* DATA UNDER STUDY:
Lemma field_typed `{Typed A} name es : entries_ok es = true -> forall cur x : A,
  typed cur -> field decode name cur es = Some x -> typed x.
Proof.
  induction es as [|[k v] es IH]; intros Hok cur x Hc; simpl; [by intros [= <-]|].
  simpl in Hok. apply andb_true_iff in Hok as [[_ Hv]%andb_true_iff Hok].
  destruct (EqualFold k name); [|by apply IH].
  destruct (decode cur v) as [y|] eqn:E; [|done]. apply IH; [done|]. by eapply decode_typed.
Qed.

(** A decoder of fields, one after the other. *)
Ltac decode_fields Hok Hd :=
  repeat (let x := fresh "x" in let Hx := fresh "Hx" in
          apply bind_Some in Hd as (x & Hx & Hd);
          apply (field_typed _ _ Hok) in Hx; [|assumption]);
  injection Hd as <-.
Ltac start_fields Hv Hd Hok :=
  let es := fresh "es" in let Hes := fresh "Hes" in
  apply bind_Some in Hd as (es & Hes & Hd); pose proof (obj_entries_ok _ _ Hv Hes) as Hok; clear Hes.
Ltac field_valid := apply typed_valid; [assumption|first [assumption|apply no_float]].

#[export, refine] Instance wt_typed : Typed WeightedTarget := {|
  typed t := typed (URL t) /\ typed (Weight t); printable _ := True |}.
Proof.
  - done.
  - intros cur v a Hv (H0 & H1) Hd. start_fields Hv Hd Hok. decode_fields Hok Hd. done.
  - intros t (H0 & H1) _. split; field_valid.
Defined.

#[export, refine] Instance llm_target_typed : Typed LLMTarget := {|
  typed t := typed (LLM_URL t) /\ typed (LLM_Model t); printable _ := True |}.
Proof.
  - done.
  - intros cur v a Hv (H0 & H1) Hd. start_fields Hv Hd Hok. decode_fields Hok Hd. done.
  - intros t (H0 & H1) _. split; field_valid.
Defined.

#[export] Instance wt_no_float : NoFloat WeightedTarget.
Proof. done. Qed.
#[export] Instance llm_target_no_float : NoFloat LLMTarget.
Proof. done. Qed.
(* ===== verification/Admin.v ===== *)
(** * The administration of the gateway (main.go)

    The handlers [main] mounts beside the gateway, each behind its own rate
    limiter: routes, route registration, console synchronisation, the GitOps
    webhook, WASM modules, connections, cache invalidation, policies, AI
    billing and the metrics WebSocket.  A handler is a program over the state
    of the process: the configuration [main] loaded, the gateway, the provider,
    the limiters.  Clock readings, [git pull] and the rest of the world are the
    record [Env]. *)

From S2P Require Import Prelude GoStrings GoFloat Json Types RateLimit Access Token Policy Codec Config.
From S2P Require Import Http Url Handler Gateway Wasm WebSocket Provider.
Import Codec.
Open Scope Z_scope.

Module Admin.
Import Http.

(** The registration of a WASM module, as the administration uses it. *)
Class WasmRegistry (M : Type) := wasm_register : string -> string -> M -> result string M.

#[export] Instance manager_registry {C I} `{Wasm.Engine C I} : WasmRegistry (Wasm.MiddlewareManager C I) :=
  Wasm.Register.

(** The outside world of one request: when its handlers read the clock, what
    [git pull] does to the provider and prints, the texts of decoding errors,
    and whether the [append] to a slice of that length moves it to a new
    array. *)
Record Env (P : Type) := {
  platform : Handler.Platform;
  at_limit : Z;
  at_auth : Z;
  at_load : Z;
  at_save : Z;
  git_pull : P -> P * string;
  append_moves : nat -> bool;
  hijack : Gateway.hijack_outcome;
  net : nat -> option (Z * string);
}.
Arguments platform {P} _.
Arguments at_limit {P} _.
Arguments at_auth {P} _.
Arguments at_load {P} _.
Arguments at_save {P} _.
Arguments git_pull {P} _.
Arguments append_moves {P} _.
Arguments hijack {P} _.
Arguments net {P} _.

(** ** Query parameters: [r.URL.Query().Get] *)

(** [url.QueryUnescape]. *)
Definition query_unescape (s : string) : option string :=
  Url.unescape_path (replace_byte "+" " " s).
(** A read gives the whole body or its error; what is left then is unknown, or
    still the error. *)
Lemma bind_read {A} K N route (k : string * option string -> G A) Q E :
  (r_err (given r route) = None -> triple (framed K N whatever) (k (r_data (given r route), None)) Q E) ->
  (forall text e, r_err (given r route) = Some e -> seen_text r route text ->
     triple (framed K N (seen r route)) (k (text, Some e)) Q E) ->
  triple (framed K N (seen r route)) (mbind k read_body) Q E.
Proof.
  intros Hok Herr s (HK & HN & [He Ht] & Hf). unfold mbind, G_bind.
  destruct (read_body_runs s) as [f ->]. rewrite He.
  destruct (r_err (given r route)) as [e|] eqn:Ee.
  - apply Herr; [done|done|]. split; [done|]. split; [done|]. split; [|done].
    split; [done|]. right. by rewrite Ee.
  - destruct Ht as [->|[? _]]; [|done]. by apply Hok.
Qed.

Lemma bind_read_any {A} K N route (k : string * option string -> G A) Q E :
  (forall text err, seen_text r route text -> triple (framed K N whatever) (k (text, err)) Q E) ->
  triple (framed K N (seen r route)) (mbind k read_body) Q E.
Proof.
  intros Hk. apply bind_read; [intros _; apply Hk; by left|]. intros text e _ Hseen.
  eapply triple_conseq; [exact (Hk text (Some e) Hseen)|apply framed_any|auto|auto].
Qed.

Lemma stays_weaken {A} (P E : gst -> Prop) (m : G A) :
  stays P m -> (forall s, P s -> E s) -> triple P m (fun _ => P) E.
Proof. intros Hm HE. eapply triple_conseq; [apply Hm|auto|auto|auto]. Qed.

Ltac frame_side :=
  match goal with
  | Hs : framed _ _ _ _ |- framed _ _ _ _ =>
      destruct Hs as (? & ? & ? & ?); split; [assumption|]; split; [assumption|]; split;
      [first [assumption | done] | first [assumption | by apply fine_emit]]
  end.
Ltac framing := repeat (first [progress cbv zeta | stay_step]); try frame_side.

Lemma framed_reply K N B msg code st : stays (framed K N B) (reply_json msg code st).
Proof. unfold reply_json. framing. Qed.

==

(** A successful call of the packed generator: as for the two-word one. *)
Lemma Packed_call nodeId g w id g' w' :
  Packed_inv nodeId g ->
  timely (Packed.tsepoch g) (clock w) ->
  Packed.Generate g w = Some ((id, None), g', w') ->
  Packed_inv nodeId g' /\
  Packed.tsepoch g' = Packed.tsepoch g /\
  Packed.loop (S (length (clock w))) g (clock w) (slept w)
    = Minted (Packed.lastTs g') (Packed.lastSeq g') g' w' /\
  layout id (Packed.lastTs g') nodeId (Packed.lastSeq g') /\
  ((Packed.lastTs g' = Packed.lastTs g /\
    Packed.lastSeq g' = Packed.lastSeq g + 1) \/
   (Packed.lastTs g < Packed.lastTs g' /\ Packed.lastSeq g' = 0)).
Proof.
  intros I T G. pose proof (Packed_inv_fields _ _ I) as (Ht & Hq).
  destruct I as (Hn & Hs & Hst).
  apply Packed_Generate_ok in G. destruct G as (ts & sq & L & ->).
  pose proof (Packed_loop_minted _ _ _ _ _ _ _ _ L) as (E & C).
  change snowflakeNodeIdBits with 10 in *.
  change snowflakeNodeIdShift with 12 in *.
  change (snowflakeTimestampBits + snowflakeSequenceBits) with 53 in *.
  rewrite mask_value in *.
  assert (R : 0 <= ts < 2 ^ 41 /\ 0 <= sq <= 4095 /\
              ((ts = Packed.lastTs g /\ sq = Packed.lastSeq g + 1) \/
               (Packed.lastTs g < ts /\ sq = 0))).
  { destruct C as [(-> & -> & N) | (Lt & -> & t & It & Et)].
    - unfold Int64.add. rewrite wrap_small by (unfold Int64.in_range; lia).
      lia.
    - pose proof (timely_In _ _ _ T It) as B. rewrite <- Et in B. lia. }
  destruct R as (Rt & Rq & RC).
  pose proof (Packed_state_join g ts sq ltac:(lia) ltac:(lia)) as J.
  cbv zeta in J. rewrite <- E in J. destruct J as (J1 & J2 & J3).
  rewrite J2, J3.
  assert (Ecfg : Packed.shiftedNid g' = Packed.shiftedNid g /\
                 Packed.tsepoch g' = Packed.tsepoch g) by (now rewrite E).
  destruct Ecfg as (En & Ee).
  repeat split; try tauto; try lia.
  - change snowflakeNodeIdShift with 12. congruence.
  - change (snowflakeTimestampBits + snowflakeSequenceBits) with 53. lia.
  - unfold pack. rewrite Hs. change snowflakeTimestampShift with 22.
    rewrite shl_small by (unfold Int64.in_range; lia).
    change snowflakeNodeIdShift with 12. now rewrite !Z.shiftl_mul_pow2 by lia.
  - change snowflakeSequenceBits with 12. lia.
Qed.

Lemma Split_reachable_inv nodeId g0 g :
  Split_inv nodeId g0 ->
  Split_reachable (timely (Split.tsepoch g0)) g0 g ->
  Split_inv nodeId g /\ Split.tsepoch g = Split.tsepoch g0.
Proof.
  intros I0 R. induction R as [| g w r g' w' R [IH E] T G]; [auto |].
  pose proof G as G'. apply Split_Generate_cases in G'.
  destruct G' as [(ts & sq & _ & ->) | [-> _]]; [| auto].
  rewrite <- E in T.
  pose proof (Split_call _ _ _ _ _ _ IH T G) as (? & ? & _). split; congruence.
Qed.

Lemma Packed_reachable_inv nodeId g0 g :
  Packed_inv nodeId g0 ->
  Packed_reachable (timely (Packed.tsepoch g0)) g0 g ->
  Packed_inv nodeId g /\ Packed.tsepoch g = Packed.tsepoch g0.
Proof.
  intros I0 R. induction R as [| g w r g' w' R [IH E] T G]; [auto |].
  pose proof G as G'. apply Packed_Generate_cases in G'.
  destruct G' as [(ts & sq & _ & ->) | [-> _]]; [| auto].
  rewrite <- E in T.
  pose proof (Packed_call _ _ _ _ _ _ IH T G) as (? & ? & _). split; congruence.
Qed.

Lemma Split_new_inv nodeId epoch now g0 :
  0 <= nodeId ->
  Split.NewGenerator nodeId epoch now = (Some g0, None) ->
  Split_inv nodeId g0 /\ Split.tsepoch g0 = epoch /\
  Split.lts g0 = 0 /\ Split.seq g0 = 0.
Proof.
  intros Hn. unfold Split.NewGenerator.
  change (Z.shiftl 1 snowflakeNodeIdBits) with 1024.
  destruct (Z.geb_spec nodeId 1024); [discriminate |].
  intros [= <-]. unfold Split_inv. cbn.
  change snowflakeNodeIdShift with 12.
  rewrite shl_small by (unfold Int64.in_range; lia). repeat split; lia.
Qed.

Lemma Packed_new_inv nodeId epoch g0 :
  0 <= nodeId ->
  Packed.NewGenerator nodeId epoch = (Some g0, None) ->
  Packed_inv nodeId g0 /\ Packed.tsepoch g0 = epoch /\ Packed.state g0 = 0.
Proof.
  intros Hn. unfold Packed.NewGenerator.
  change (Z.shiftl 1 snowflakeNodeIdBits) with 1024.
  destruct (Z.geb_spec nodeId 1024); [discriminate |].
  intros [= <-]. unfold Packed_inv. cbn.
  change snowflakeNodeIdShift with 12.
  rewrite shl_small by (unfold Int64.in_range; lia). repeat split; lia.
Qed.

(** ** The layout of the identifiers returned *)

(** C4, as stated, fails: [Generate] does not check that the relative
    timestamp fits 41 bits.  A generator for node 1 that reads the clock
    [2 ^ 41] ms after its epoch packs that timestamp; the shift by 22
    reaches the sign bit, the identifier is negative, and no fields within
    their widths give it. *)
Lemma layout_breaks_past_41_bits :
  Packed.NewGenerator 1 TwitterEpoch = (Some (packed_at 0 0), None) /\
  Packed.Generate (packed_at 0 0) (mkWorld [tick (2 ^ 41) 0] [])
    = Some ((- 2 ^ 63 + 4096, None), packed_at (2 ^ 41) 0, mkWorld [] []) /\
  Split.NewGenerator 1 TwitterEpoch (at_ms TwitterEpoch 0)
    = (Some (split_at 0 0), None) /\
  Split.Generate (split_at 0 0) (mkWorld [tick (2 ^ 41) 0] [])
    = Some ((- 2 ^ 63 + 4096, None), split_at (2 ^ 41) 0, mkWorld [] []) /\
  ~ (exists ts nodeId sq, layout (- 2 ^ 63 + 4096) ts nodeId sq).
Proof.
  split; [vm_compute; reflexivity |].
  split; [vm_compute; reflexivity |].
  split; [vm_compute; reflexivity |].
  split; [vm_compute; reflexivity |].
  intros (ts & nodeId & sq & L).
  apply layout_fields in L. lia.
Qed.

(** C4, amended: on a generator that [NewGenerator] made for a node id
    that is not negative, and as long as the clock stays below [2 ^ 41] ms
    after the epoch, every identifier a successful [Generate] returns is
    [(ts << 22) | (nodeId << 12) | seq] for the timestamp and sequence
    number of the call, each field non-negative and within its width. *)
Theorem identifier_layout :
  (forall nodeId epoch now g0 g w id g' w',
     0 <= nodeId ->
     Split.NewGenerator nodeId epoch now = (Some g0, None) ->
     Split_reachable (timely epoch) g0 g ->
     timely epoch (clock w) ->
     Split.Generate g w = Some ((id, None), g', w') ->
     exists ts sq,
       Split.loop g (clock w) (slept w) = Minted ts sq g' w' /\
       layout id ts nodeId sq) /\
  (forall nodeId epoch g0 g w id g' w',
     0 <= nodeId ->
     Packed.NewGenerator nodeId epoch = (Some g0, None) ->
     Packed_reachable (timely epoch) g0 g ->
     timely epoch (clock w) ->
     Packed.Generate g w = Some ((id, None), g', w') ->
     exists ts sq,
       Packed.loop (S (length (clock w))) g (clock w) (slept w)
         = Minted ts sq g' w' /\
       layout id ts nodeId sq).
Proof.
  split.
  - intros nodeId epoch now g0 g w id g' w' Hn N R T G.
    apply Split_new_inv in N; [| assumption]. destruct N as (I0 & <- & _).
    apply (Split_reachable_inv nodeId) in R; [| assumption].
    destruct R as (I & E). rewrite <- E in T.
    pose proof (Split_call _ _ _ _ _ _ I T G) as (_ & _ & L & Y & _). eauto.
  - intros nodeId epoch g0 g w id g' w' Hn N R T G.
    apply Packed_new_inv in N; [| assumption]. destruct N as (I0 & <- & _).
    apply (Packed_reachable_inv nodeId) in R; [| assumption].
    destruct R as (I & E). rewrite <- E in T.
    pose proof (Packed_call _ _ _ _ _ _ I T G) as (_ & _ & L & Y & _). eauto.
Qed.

==

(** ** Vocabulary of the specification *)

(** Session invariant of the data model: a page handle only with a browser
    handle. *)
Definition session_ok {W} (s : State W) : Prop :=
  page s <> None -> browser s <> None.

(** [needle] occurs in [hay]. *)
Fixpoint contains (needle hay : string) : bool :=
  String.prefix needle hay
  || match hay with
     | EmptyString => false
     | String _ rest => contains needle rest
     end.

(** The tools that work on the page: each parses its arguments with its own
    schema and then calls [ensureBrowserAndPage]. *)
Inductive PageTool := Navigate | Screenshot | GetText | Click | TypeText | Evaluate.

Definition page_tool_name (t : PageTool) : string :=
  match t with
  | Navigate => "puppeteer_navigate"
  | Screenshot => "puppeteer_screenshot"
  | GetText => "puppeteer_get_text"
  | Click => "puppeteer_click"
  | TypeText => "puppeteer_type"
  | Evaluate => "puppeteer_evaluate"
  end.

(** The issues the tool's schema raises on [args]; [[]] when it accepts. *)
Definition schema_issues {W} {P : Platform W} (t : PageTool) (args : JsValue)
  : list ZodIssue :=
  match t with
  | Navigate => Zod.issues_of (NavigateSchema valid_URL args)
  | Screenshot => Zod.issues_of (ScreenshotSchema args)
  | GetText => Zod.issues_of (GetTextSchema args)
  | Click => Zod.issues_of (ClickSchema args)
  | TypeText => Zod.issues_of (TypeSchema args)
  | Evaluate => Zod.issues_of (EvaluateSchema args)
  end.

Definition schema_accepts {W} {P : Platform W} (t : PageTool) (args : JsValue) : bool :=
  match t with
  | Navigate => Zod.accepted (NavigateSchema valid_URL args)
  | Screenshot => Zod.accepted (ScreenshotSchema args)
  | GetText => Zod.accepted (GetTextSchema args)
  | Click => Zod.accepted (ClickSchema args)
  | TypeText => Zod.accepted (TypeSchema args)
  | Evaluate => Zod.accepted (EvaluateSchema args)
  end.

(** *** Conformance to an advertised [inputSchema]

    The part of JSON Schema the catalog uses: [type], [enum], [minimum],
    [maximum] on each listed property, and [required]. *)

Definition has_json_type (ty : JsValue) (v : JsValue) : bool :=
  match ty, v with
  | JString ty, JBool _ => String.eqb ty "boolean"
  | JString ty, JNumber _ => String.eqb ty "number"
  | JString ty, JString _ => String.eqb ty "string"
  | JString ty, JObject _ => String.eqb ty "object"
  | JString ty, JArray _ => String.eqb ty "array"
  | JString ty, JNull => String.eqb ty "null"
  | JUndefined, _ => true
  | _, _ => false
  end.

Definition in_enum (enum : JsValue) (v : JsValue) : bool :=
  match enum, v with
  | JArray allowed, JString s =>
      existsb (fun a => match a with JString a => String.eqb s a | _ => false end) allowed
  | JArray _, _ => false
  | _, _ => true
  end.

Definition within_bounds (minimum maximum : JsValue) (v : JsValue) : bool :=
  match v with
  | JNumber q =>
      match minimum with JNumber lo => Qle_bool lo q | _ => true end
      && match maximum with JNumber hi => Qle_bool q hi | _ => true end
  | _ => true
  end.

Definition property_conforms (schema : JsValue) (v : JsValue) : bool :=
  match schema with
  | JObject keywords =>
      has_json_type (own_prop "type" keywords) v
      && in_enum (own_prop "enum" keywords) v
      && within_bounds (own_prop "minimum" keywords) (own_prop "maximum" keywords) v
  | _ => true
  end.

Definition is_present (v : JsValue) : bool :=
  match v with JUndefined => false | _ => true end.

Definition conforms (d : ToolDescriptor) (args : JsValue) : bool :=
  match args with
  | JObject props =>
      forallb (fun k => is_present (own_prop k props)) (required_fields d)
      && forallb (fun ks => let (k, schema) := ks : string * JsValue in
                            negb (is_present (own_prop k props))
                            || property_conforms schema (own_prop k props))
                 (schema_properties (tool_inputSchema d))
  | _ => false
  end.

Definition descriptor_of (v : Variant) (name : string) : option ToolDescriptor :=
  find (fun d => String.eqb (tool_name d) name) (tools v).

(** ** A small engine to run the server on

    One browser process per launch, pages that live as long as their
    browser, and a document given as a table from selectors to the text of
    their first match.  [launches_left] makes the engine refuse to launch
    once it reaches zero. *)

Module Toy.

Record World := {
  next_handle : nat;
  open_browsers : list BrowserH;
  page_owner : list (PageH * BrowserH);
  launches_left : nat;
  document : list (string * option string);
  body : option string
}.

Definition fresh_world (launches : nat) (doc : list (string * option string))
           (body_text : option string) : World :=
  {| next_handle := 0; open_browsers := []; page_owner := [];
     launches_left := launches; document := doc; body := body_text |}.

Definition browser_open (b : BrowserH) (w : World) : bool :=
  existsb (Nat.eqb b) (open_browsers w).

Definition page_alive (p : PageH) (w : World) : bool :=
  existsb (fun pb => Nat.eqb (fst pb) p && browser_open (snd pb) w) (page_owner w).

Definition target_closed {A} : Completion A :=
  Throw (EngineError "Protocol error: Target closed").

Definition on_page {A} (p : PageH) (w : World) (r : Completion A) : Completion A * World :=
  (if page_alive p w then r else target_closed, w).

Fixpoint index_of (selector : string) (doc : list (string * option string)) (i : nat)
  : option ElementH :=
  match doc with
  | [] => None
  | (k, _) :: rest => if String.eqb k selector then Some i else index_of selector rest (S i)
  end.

* YOUR OBJECTIVE: Your answer should be all lines from the data that contain "Lemma".

* TASK RESULT:
Lemma field_typed `{Typed A} name es : entries_ok es = true -> forall cur x : A,
Lemma bind_read {A} K N route (k : string * option string -> G A) Q E :
Lemma bind_read_any {A} K N route (k : string * option string -> G A) Q E :
Lemma stays_weaken {A} (P E : gst -> Prop) (m : G A) :
Lemma framed_reply K N B msg code st : stays (framed K N B) (reply_json msg code st).
Lemma Packed_call nodeId g w id g' w' :
Lemma Split_reachable_inv nodeId g0 g :
Lemma Packed_reachable_inv nodeId g0 g :
Lemma Split_new_inv nodeId epoch now g0 :
Lemma Packed_new_inv nodeId epoch g0 :
Lemma layout_breaks_past_41_bits :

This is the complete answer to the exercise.